INPUT MATERIAL:
(* ===== verification/RetentionProofs.v ===== *)
(** * Correctness of the retention garbage collector

    The closed forms of the collector's loops, the refinement of
    [handleCheckpointsForLevel] by "delete the shortest oldest-first prefix that
    meets the limits", and its consequences: pinned archives stay, limits hold
    afterwards, the oldest go first, and orphan deletion. *)

From S2P Require Import Prelude GoStrings GoPath Kube GoSystem GlobFacts Api Pinning Archive Policies Retention.
Open Scope string_scope.
Open Scope list_scope.
Open Scope Z_scope.

(** ** Removing a list of archives *)

Definition remove_all (fs : FS) (l : list string) : FS := fold_left removeArchiveUnlessPinned l fs.

(** An archive the collector can delete: an unpinned, writable file. *)
Definition removable (fs : FS) (a : string) : bool :=
  negb (isCheckpointPinned fs a) && negb (bool_decide (a ∈ fs_nowrite fs)) &&
  match fs_nodes fs !! a with Some (NFile _) => true | _ => false end.

Lemma FS_eq fs fs' :
  fs_nodes fs = fs_nodes fs' -> fs_nowrite fs = fs_nowrite fs' -> fs_noread fs = fs_noread fs' ->
  fs = fs'.
Proof. destruct fs, fs'. simpl. congruence. Qed.

Lemma remove_one_spec fs a :
  removeArchiveUnlessPinned fs a =
  if removable fs a then with_nodes fs (delete a (fs_nodes fs)) else fs.
Proof.
  unfold removeArchiveUnlessPinned, removable, os_Remove.
  destruct (isCheckpointPinned fs a); simpl; [done|].
  destruct (fs_nodes fs !! a) as [[]|]; simpl; rewrite ?andb_false_r; try done.
  by destruct (bool_decide _).
Qed.

Lemma with_nodes_delete_pinned fs a q :
  is_archive a ->
  isCheckpointPinned (with_nodes fs (delete a (fs_nodes fs))) q = isCheckpointPinned fs q.
Proof.
  intros Ha. unfold isCheckpointPinned, os_Stat. simpl. fold (keep_path q).
  rewrite lookup_delete_ne; [done|]. by apply archive_ne_keep.
Qed.

Lemma remove_one_pinned fs a q :
  is_archive a -> isCheckpointPinned (removeArchiveUnlessPinned fs a) q = isCheckpointPinned fs q.
Proof.
  intros Ha. rewrite remove_one_spec. destruct (removable fs a); [|done].
  by apply with_nodes_delete_pinned.
Qed.

Lemma remove_one_removable fs a q :
  is_archive a -> q <> a -> removable (removeArchiveUnlessPinned fs a) q = removable fs q.
Proof.
  intros Ha Hq. unfold removable at 1. rewrite remove_one_pinned by done.
  rewrite remove_one_spec. destruct (removable fs a); [|done]. simpl.
  rewrite lookup_delete_ne by done. done.
Qed.

Lemma remove_all_meta fs l :
  fs_nowrite (remove_all fs l) = fs_nowrite fs /\ fs_noread (remove_all fs l) = fs_noread fs.
Proof.
  revert fs. induction l as [|a l IH]; intros fs; simpl; [done|].
  destruct (IH (removeArchiveUnlessPinned fs a)) as [-> ->].
  rewrite remove_one_spec. by destruct (removable fs a).
Qed.

Lemma remove_all_pinned fs l q :
  Forall is_archive l -> isCheckpointPinned (remove_all fs l) q = isCheckpointPinned fs q.
Proof.
  intros H. revert fs. induction H as [|a l Ha _ IH]; intros fs; simpl; [done|].
  by rewrite IH, remove_one_pinned.
Qed.

(** What is left after removing a list of archives. *)
Lemma remove_all_lookup fs l q :
  Forall is_archive l ->
  fs_nodes (remove_all fs l) !! q =
  if bool_decide (q ∈ l) && removable fs q then None else fs_nodes fs !! q.
Proof.
  intros H. revert fs. induction H as [|a l Ha _ IH]; intros fs; simpl; [done|].
  rewrite IH. destruct (decide (q = a)) as [->|Hq].
  - rewrite (bool_decide_eq_true_2 (a ∈ a :: l)) by left. simpl.
    rewrite remove_one_spec. destruct (removable fs a) eqn:Er.
    + simpl. rewrite lookup_delete_eq. by destruct (_ && _).
    + by rewrite Er, andb_false_r.
  - rewrite remove_one_removable by done.
    rewrite (bool_decide_ext (q ∈ a :: l) (q ∈ l)) by (rewrite elem_of_cons; naive_solver).
    rewrite remove_one_spec. destruct (removable fs a); [|done]. simpl.
    by rewrite lookup_delete_ne.
Qed.

Lemma remove_all_app fs l1 l2 : remove_all fs (l1 ++ l2) = remove_all (remove_all fs l1) l2.
Proof. apply fold_left_app. Qed.

(** Only the set of archives matters. *)
Lemma remove_all_set fs l l' :
  Forall is_archive l -> (forall a, a ∈ l <-> a ∈ l') -> remove_all fs l = remove_all fs l'.
Proof.
  intros Hl Heq. assert (Forall is_archive l') as Hl'.
  { apply Forall_forall. intros a Ha. rewrite Forall_forall in Hl. by apply Hl, Heq. }
  destruct (remove_all_meta fs l) as [H1 H2], (remove_all_meta fs l') as [H3 H4].
  apply FS_eq; [|congruence|congruence].
  apply map_eq. intros q. rewrite !remove_all_lookup by done.
  by rewrite (bool_decide_ext _ _ (Heq q)).
Qed.

Lemma remove_all_stat_notin fs l q :
  Forall is_archive l -> q ∉ l -> os_Stat (remove_all fs l) q = os_Stat fs q.
Proof.
  intros Hl Hq. unfold os_Stat. rewrite remove_all_lookup by done.
  by rewrite bool_decide_eq_false_2.
Qed.

Lemma remove_all_stat_sub fs l q n :
  Forall is_archive l -> os_Stat (remove_all fs l) q = Some n -> os_Stat fs q = Some n.
Proof.
  intros Hl. unfold os_Stat. rewrite remove_all_lookup by done. by destruct (_ && _).
Qed.

Lemma delete_orphans_all fs l : delete_orphans fs l = remove_all fs l.
Proof.
  revert fs. induction l as [|a l IH]; intros fs; simpl; [done|].
  rewrite !IH. destruct (isCheckpointPinned fs a) eqn:E; [|done].
  unfold removeArchiveUnlessPinned. by rewrite E.
Qed.

Lemma partitionArchives_filter fs l :
  partitionArchives fs l =
  (List.filter (fun a => negb (isCheckpointPinned fs a)) l, List.filter (isCheckpointPinned fs) l).
Proof.
  induction l as [|a l IH]; simpl; [done|]. rewrite IH.
  by destruct (isCheckpointPinned fs a).
Qed.

(** ** The accounting loop in closed form *)

Definition size_of (fs : FS) (a : string) : Z :=
  match os_Stat fs a with Some n => fi_Size n | None => 0 end.

Definition oversize (policy : Policy) (fs : FS) (a : string) : bool :=
  negb (isCheckpointPinned fs a) && (MaxCheckpointSize policy <? NewQuantity (size_of fs a)).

WHAT YOU WILL DO:
Among the entries above, the line containing "apply map_eq. intros", the line containing "intros Hl. unfold", and all lines between them are to be restated word for word; nothing else belongs in the reply.

SOLUTION FOR THIS PROBLEM:
  apply map_eq. intros q. rewrite !remove_all_lookup by done.
  by rewrite (bool_decide_ext _ _ (Heq q)).
Qed.

Lemma remove_all_stat_notin fs l q :
  Forall is_archive l -> q ∉ l -> os_Stat (remove_all fs l) q = os_Stat fs q.
Proof.
  intros Hl Hq. unfold os_Stat. rewrite remove_all_lookup by done.
  by rewrite bool_decide_eq_false_2.
Qed.

Lemma remove_all_stat_sub fs l q n :
  Forall is_archive l -> os_Stat (remove_all fs l) q = Some n -> os_Stat fs q = Some n.
Proof.
  intros Hl. unfold os_Stat. rewrite remove_all_lookup by done. by destruct (_ && _).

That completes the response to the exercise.